Multiple system atrophy (MSA) is a rare, neurodegenerative disease characterised by the failure of the autonomic nervous system and impaired movement. The symptoms reflect the progressive loss of function and death of different types of nerve cells in the brain and spinal cord. It is a rapidly progressive disease and causes profound disability.
The trial is a randomised, double-blind, placebo-controlled investigation. It is evaluating the effect of ATH434 treatment on neuroimaging and protein biomarkers to demonstrate target engagement and clinical endpoints to demonstrate efficacy, in addition to assessments of safety and pharmacokinetics.

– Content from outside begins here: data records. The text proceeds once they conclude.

(** * Stock and price reconciliation of the seller / market synchronisers

    A shallow embedding of [seller.py] and [market.py]: the reconciliation
    of the feed of watch remnants against a marketplace's offer list
    ([create_stocks], [create_prices]), the price normaliser
    ([price_conversion]), the batcher ([divide]) and the two orchestrating
    functions the properties below speak about ([upload_stocks], [main]).

    Conventions of the embedding.
    - A Python [str] is a [string]: the sequence of the bytes of its UTF-8
      encoding.  Equality, [split] on an ASCII separator and the removal of
      every character outside an ASCII class commute with that encoding.
    - Python exceptions are values of [exn]; a computation that may raise
      has type [result A].
    - The list object [offer_ids] that [create_stocks] mutates in place is
      passed explicitly: the function returns its outcome together with the
      content of the caller's list when the call ends.
    - HTTP, the spreadsheet download and the clock are parameters. *)

From Stdlib Require Import List String Ascii ZArith Lia Bool Arith.
From Stdlib Require Import Permutation DecimalString.
Import ListNotations.

Open Scope string_scope.
Open Scope list_scope.

(** ** Python values, exceptions *)

Inductive exn : Type :=
| ValueError
| AttributeError
| IndexError
| ReadTimeout
| ConnectionError
| HTTPError.

Definition result (A : Type) : Type := (exn + A)%type.

Definition Ok {A : Type} (a : A) : result A := inr a.
Definition Raise {A : Type} (e : exn) : result A := inl e.

Definition bind {A B : Type} (m : result A) (k : A -> result B) : result B :=
  match m with
  | inl e => inl e
  | inr a => k a
  end.

Notation "x <- m ;; k" := (bind m (fun x => k))
  (at level 61, m at next level, right associativity).
Notation "m ;;; k" := (bind m (fun _ => k))
  (at level 61, right associativity).

(** A cell of the spreadsheet as [pandas] hands it over: text or a whole
    number.  (Cells read as floating-point numbers are not modelled.) *)
Inductive cell : Type :=
| VStr (s : string)
| VInt (z : Z).

(** [str(v)]. *)
Definition py_str (v : cell) : string :=
  match v with
  | VStr s => s
  | VInt z => NilZero.string_of_int (Z.to_int z)
  end.

(** *** [int(...)] *)

Definition is_digit (c : ascii) : bool :=
  (48 <=? nat_of_ascii c)%nat && (nat_of_ascii c <=? 57)%nat.

Definition digit_value (c : ascii) : Z := Z.of_nat (nat_of_ascii c) - 48.

(** The blanks [int] skips at both ends of ASCII text: tab, line feed,
    vertical tab, form feed, carriage return and space. *)
Definition is_space (c : ascii) : bool :=
  ((9 <=? nat_of_ascii c)%nat && (nat_of_ascii c <=? 13)%nat)
  || (nat_of_ascii c =? 32)%nat.

Fixpoint lstrip (s : string) : string :=
  match s with
  | String c r => if is_space c then lstrip r else s
  | EmptyString => EmptyString
  end.

Fixpoint rstrip (s : string) : string :=
  match s with
  | EmptyString => EmptyString
  | String c r =>
      match rstrip r with
      | EmptyString => if is_space c then EmptyString else String c EmptyString
      | r' => String c r'
      end
  end.

(** Digits of a base-10 literal, a single underscore allowed between two
    digits.  [after_digit] tells whether the previous character was a
    digit. *)
Fixpoint parse_digits (acc : Z) (after_digit : bool) (s : string) : option Z :=
  match s with
  | EmptyString => if after_digit then Some acc else None
  | String c r =>
      if is_digit c then parse_digits (10 * acc + digit_value c) true r
      else if (c =? "_")%char && after_digit then parse_digits acc false r
      else None
  end.

(** [int(s)] for text [s], base 10: blanks stripped, an optional sign, then
    the digits.  The grammar is the one of ASCII text; the decimal digits
    and blanks of other scripts that CPython also accepts, and its cap on
    the number of digits, are outside the model. *)
Definition py_int_str (s : string) : option Z :=
  match lstrip (rstrip s) with
  | EmptyString => None
  | String c r =>
      if (c =? "-")%char then option_map Z.opp (parse_digits 0 false r)
      else if (c =? "+")%char then parse_digits 0 false r
      else parse_digits 0 false (String c r)
  end.

(** [int(v)]. *)
Definition py_int (v : cell) : result Z :=
  match v with
  | VInt z => Ok z
  | VStr s =>
      match py_int_str s with
      | Some z => Ok z
      | None => Raise ValueError
      end
  end.

(** *** Lists *)

(** [x in l] for a list of [str]. *)
Definition py_in (x : string) (l : list string) : bool :=
  existsb (String.eqb x) l.

(** [l.remove(x)]: the first element equal to [x] goes; [ValueError] when
    there is none. *)
Fixpoint py_remove (x : string) (l : list string) : result (list string) :=
  match l with
  | [] => Raise ValueError
  | y :: r =>
      if String.eqb y x then Ok r
      else r' <- py_remove x r ;; Ok (y :: r')
  end.

(** [range(start, stop, step)], as the list of its elements. *)
Definition range_len (start stop step : Z) : nat :=
  if (0 <? step)%Z then
    if (start <? stop)%Z then Z.to_nat ((stop - start - 1) / step + 1) else 0%nat
  else
    if (stop <? start)%Z then Z.to_nat ((start - stop - 1) / (- step) + 1) else 0%nat.

Definition py_range (start stop step : Z) : result (list Z) :=
  if (step =? 0)%Z then Raise ValueError
  else Ok (map (fun k => (start + Z.of_nat k * step)%Z)
               (seq 0 (range_len start stop step))).

(** [l[i:j]]: negative bounds count from the end, both are clipped. *)
Definition clip_index (len i : Z) : Z :=
  if (i <? 0)%Z then Z.max (i + len) 0 else Z.min i len.

Definition py_slice {A : Type} (l : list A) (i j : Z) : list A :=
  let len := Z.of_nat (List.length l) in
  let a := clip_index len i in
  let b := clip_index len j in
  firstn (Z.to_nat (b - a)) (skipn (Z.to_nat a) l).

(** *** Text *)

(** [s.split(sep)] for a separator of one ASCII character. *)
Fixpoint py_split (sep : ascii) (s : string) : list string :=
  match s with
  | EmptyString => [EmptyString]
  | String c r =>
      if (c =? sep)%char then EmptyString :: py_split sep r
      else
        match py_split sep r with
        | p :: ps => String c p :: ps
        | [] => [String c EmptyString]
        end
  end.

(** [re.sub(cls, repl, s)] where the pattern [cls] is one character class:
    each character in the class is replaced by [repl]. *)
Fixpoint re_sub_class (cls : ascii -> bool) (repl : string) (s : string) : string :=
  match s with
  | EmptyString => EmptyString
  | String c r =>
      if cls c then (repl ++ re_sub_class cls repl r)%string
      else String c (re_sub_class cls repl r)
  end.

The trial enrolled 77 adults randomly assigned to receive one of two dose levels of ATH434 or placebo. Alterity said it expects topline results to be reported in late January or early February 2025.
“We are very excited to announce that the last participant in our Phase 2 study has completed all clinical evaluations, the final milestone that starts the clock to reporting topline data in this rare neurodegenerative disease,” said Alterity CEO Dr David Stamler.
“The completion of our ATH434-201 trial represents a major accomplishment for Alterity, and I would like to recognise the trial participants for their involvement in the study. I would also like to thank our clinical sites and our study team for their hard work and dedication in conducting the trial. Throughout the course of the trial, we have had tremendous interest from our clinical sites, doctors and patients around the globe as we seek a treatment that could potentially slow the progression of this devastating disease. With the last patient visit behind us, we can now focus our attention on cleaning and locking the database and reporting topline data early next year.”